### [Instructions to follow]
Among the entries below, how many lines have the string "destruct" in them? Only the number should be given.

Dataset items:
#####
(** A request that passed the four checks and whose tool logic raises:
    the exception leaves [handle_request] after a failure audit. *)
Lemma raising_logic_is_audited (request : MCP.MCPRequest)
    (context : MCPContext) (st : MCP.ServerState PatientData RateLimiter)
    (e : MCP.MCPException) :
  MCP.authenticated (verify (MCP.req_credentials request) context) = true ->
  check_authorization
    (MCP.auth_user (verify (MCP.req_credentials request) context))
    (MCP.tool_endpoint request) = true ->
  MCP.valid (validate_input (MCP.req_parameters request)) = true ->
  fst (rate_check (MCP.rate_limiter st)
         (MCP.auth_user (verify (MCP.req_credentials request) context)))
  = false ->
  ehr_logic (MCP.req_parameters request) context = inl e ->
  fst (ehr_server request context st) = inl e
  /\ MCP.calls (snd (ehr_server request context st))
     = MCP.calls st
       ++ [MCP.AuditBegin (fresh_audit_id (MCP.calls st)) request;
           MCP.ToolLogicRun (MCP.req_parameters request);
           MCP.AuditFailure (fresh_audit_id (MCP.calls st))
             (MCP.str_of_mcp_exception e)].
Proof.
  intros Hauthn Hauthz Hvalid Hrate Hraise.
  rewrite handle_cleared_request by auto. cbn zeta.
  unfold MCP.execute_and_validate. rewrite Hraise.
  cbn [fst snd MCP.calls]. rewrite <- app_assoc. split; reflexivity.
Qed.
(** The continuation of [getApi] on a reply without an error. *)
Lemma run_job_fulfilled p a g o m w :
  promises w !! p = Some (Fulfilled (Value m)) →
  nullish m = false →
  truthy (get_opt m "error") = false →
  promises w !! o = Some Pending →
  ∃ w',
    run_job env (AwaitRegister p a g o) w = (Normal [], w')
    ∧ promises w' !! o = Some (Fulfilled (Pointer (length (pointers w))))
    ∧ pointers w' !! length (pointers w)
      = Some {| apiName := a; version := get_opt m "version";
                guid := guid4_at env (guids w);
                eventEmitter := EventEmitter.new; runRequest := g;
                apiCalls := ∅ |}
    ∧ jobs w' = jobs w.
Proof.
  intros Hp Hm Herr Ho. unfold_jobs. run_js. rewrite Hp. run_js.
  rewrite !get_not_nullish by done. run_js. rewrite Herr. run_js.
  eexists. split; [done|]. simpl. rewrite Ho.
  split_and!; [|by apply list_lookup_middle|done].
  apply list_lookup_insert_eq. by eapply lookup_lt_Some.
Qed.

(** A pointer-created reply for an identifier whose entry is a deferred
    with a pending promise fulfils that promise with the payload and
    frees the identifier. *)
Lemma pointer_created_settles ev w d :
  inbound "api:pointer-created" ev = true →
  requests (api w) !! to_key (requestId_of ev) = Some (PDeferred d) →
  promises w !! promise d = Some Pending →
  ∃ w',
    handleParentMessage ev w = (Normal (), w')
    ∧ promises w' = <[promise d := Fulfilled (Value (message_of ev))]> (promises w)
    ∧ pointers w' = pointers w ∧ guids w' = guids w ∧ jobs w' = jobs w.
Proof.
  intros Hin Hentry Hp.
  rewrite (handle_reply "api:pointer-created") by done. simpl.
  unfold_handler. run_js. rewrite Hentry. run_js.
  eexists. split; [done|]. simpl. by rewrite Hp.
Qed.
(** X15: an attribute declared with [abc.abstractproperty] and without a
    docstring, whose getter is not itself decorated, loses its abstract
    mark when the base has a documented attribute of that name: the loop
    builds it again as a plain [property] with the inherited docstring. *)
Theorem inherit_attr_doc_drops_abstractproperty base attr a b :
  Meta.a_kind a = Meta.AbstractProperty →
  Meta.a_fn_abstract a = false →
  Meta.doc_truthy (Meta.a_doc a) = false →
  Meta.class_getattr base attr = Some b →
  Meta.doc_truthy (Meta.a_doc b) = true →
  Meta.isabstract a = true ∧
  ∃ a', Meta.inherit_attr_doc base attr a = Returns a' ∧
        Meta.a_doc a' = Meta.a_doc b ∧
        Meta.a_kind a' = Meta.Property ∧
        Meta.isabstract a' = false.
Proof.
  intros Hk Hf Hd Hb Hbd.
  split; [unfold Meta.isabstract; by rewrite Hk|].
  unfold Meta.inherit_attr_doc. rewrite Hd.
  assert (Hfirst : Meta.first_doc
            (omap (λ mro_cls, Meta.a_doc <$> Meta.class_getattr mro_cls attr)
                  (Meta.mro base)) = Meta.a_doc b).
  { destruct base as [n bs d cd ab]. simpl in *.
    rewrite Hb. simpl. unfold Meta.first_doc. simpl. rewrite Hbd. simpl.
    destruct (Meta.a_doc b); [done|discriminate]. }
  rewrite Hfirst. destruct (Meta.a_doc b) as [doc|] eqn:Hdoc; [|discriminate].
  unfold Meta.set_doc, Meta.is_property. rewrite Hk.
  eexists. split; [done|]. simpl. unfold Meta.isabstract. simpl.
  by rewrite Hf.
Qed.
#####
### [Exercise response]
3